══ AVAILABLE DATA
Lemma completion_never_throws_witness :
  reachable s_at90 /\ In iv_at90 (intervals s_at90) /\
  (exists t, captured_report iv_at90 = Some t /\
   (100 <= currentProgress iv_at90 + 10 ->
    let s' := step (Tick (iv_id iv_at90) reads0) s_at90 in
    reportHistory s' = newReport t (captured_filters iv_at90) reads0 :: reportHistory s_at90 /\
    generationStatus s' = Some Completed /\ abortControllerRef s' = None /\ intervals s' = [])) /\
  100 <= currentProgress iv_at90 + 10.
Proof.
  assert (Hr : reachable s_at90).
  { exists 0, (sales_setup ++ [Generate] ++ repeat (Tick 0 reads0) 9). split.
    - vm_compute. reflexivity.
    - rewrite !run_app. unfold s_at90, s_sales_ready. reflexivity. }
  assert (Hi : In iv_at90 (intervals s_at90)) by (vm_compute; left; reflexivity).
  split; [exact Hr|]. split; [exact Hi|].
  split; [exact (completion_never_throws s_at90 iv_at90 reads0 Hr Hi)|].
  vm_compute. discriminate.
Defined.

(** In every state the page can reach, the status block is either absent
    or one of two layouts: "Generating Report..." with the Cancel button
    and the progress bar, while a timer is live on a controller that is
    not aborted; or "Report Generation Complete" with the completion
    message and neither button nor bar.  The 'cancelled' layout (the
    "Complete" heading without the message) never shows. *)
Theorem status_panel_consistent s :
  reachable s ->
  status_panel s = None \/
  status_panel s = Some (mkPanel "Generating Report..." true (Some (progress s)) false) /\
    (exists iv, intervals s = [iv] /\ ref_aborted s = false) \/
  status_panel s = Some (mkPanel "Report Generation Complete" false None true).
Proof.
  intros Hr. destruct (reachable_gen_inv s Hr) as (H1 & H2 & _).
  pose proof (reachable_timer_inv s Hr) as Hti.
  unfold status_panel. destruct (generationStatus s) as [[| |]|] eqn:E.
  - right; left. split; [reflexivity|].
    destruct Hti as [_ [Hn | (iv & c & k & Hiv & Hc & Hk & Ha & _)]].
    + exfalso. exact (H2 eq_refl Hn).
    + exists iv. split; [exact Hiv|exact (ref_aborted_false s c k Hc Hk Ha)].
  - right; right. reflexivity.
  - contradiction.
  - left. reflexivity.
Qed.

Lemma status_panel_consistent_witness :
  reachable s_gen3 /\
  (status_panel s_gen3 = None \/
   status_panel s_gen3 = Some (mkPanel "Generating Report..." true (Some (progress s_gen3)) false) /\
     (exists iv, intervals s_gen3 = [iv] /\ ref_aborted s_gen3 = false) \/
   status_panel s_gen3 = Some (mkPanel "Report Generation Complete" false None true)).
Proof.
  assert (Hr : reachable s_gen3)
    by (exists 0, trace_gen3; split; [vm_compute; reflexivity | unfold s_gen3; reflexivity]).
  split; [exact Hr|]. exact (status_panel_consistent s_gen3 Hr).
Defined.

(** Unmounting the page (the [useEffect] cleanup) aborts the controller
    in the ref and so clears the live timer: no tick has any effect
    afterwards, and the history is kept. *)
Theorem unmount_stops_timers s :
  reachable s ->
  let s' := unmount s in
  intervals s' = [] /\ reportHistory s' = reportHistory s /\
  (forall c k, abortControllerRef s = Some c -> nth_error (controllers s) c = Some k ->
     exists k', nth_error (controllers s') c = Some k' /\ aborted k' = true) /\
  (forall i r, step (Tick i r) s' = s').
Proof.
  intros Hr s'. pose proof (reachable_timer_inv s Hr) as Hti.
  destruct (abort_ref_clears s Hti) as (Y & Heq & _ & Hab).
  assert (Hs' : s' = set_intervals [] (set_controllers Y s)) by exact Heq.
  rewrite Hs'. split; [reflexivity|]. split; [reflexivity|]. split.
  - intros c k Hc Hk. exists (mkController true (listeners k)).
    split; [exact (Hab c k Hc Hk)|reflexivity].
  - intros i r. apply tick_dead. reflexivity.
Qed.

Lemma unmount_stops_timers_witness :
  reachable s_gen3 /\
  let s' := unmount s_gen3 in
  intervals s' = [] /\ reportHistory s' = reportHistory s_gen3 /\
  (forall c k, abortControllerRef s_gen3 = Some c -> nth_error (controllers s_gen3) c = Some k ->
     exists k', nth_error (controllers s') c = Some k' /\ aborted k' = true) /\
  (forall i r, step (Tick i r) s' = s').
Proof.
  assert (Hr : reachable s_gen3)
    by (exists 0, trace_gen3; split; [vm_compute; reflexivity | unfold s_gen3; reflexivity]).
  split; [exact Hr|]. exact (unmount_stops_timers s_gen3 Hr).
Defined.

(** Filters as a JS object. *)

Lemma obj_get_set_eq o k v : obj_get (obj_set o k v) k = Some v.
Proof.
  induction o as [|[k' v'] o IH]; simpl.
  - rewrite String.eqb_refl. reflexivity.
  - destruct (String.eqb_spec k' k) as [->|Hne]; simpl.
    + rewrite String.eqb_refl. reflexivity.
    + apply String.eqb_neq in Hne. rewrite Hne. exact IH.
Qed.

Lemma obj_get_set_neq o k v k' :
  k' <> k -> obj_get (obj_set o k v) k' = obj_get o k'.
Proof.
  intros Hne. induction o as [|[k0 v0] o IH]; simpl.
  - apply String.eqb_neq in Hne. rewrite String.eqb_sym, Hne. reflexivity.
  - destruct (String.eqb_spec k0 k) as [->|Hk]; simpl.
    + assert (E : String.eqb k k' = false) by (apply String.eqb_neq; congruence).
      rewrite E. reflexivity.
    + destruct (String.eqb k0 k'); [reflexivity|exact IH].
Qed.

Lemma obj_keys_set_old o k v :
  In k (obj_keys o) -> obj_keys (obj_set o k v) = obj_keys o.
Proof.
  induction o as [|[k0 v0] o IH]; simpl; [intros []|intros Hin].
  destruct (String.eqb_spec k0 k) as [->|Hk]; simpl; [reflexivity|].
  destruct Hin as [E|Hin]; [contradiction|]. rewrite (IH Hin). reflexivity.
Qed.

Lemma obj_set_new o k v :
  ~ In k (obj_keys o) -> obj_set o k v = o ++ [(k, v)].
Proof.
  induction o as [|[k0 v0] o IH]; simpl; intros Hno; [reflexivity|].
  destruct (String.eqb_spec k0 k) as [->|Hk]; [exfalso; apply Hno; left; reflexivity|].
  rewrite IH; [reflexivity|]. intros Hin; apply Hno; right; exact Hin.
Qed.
════
» DIRECTIONS: Report the number of lines in the records above that include "currentProgress", leaving out any other words.

» PROBLEM SOLUTION: 2